◆ EXERCISE INSTRUCTIONS
Reproduce the data exactly; no word may be added or dropped.

◆ RECORDS PROVIDED
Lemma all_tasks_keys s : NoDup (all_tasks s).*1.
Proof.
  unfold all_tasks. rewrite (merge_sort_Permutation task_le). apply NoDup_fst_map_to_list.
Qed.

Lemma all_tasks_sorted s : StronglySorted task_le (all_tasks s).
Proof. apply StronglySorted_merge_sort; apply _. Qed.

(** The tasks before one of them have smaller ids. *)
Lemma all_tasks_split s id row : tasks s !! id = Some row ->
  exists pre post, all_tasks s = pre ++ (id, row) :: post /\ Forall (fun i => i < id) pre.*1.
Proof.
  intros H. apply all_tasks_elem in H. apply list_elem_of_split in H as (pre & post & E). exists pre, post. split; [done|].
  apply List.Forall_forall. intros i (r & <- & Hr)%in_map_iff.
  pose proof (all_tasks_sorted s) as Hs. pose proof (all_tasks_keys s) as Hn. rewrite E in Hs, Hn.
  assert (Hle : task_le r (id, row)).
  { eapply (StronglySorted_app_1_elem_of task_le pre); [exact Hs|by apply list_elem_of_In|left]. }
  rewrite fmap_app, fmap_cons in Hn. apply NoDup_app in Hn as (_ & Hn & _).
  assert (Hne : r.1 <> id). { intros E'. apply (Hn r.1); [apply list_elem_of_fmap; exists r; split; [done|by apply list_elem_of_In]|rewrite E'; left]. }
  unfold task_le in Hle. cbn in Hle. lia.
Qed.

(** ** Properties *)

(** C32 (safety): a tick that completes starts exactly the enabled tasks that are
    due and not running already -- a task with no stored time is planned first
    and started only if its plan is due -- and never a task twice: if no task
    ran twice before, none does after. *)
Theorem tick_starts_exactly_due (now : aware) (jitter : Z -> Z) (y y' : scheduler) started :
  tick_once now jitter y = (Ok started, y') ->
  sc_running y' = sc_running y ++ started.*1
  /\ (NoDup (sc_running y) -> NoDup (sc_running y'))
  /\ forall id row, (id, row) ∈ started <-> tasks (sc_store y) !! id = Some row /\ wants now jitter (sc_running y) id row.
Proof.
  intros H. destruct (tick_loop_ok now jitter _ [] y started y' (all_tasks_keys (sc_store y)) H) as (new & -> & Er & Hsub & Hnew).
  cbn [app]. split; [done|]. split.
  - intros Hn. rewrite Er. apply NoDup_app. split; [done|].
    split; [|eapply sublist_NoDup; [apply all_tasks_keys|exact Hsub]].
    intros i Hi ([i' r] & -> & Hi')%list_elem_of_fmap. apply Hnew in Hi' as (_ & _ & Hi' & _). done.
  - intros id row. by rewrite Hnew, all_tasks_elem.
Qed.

◆ YOUR SOLUTION
Lemma all_tasks_keys s : NoDup (all_tasks s).*1.
Proof.
  unfold all_tasks. rewrite (merge_sort_Permutation task_le). apply NoDup_fst_map_to_list.
Qed.

Lemma all_tasks_sorted s : StronglySorted task_le (all_tasks s).
Proof. apply StronglySorted_merge_sort; apply _. Qed.

(** The tasks before one of them have smaller ids. *)
Lemma all_tasks_split s id row : tasks s !! id = Some row ->
  exists pre post, all_tasks s = pre ++ (id, row) :: post /\ Forall (fun i => i < id) pre.*1.
Proof.
  intros H. apply all_tasks_elem in H. apply list_elem_of_split in H as (pre & post & E). exists pre, post. split; [done|].
  apply List.Forall_forall. intros i (r & <- & Hr)%in_map_iff.
  pose proof (all_tasks_sorted s) as Hs. pose proof (all_tasks_keys s) as Hn. rewrite E in Hs, Hn.
  assert (Hle : task_le r (id, row)).
  { eapply (StronglySorted_app_1_elem_of task_le pre); [exact Hs|by apply list_elem_of_In|left]. }
  rewrite fmap_app, fmap_cons in Hn. apply NoDup_app in Hn as (_ & Hn & _).
  assert (Hne : r.1 <> id). { intros E'. apply (Hn r.1); [apply list_elem_of_fmap; exists r; split; [done|by apply list_elem_of_In]|rewrite E'; left]. }
  unfold task_le in Hle. cbn in Hle. lia.
Qed.

(** ** Properties *)

(** C32 (safety): a tick that completes starts exactly the enabled tasks that are
    due and not running already -- a task with no stored time is planned first
    and started only if its plan is due -- and never a task twice: if no task
    ran twice before, none does after. *)
Theorem tick_starts_exactly_due (now : aware) (jitter : Z -> Z) (y y' : scheduler) started :
  tick_once now jitter y = (Ok started, y') ->
  sc_running y' = sc_running y ++ started.*1
  /\ (NoDup (sc_running y) -> NoDup (sc_running y'))
  /\ forall id row, (id, row) ∈ started <-> tasks (sc_store y) !! id = Some row /\ wants now jitter (sc_running y) id row.
Proof.
  intros H. destruct (tick_loop_ok now jitter _ [] y started y' (all_tasks_keys (sc_store y)) H) as (new & -> & Er & Hsub & Hnew).
  cbn [app]. split; [done|]. split.
  - intros Hn. rewrite Er. apply NoDup_app. split; [done|].
    split; [|eapply sublist_NoDup; [apply all_tasks_keys|exact Hsub]].
    intros i Hi ([i' r] & -> & Hi')%list_elem_of_fmap. apply Hnew in Hi' as (_ & _ & Hi' & _). done.
  - intros id row. by rewrite Hnew, all_tasks_elem.
Qed.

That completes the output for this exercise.